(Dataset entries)
◆ ◆ ◆
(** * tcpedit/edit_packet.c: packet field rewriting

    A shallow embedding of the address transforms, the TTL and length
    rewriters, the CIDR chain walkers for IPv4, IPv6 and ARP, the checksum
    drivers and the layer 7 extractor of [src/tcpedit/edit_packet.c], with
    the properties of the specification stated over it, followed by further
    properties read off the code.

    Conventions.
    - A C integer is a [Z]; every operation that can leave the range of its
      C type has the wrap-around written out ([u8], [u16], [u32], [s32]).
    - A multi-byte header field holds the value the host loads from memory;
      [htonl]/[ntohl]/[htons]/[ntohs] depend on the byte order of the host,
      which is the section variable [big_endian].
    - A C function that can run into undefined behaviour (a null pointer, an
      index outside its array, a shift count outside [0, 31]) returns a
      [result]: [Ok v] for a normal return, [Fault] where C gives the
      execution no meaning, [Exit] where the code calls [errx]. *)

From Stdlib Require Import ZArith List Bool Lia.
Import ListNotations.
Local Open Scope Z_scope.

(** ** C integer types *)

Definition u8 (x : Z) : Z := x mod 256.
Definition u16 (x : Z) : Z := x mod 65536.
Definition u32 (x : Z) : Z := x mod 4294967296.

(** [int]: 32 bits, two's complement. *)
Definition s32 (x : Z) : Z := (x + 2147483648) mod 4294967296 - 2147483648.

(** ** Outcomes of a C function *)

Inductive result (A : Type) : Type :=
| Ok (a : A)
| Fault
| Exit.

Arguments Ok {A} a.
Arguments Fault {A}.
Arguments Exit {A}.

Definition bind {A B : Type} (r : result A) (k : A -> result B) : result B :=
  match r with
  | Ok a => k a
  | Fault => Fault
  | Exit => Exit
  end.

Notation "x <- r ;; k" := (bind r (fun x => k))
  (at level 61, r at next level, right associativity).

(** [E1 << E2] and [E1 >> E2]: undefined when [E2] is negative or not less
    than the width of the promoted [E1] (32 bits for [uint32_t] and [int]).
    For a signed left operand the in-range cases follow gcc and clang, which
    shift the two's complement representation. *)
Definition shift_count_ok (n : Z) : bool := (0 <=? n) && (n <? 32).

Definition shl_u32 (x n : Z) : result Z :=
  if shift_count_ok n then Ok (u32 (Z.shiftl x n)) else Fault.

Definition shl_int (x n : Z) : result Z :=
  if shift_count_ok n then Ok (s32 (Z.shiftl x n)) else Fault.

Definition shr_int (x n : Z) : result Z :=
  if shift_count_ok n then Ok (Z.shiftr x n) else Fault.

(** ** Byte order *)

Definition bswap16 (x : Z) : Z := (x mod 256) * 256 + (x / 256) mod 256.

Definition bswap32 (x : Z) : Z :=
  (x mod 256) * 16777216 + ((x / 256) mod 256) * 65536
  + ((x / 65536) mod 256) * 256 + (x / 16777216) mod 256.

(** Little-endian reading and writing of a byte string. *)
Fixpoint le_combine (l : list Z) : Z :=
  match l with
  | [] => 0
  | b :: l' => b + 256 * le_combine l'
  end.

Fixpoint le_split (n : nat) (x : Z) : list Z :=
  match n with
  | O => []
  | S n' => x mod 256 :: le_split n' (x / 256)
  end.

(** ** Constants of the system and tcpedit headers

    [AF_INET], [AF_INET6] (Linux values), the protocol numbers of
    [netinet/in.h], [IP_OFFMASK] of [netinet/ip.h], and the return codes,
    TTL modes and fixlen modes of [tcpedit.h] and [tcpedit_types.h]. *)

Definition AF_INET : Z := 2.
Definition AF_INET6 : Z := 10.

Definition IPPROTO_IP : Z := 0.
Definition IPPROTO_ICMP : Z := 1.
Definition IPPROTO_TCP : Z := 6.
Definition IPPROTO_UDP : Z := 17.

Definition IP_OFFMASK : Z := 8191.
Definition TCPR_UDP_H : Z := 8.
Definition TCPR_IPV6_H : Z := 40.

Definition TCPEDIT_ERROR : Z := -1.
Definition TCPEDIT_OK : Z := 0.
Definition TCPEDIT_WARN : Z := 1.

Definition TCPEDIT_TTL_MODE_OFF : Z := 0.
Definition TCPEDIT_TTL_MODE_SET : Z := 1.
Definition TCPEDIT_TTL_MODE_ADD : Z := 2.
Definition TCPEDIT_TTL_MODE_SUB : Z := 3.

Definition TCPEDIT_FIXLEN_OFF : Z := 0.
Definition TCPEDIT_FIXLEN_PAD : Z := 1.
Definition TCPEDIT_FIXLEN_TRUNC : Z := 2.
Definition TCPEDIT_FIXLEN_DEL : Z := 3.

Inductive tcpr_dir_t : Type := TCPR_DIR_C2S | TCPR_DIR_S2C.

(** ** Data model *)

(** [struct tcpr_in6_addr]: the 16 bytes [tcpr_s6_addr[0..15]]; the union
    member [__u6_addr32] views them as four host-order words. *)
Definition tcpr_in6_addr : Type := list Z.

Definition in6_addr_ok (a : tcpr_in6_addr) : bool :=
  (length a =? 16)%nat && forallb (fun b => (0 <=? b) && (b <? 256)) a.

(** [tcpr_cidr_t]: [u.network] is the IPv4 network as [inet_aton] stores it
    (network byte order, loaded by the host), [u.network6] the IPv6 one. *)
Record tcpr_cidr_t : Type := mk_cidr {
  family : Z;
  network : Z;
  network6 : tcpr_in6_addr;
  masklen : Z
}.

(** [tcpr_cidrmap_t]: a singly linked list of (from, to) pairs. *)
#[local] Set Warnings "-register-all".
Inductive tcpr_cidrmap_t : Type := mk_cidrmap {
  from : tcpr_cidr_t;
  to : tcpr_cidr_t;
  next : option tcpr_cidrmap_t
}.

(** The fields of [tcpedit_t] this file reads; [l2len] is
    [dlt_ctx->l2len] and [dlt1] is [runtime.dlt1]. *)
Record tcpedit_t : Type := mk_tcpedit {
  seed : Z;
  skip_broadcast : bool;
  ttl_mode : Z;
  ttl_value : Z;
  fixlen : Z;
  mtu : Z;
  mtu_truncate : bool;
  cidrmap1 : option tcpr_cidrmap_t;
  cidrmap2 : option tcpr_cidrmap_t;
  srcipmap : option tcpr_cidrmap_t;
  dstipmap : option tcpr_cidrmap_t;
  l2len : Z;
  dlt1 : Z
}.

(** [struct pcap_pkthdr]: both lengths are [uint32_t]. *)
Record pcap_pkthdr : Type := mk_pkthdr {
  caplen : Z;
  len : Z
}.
◆ ◆ ◆
• Your goal:
In how many lines of the entries does "properties" appear? Reply with only the number.

• Answer box:
2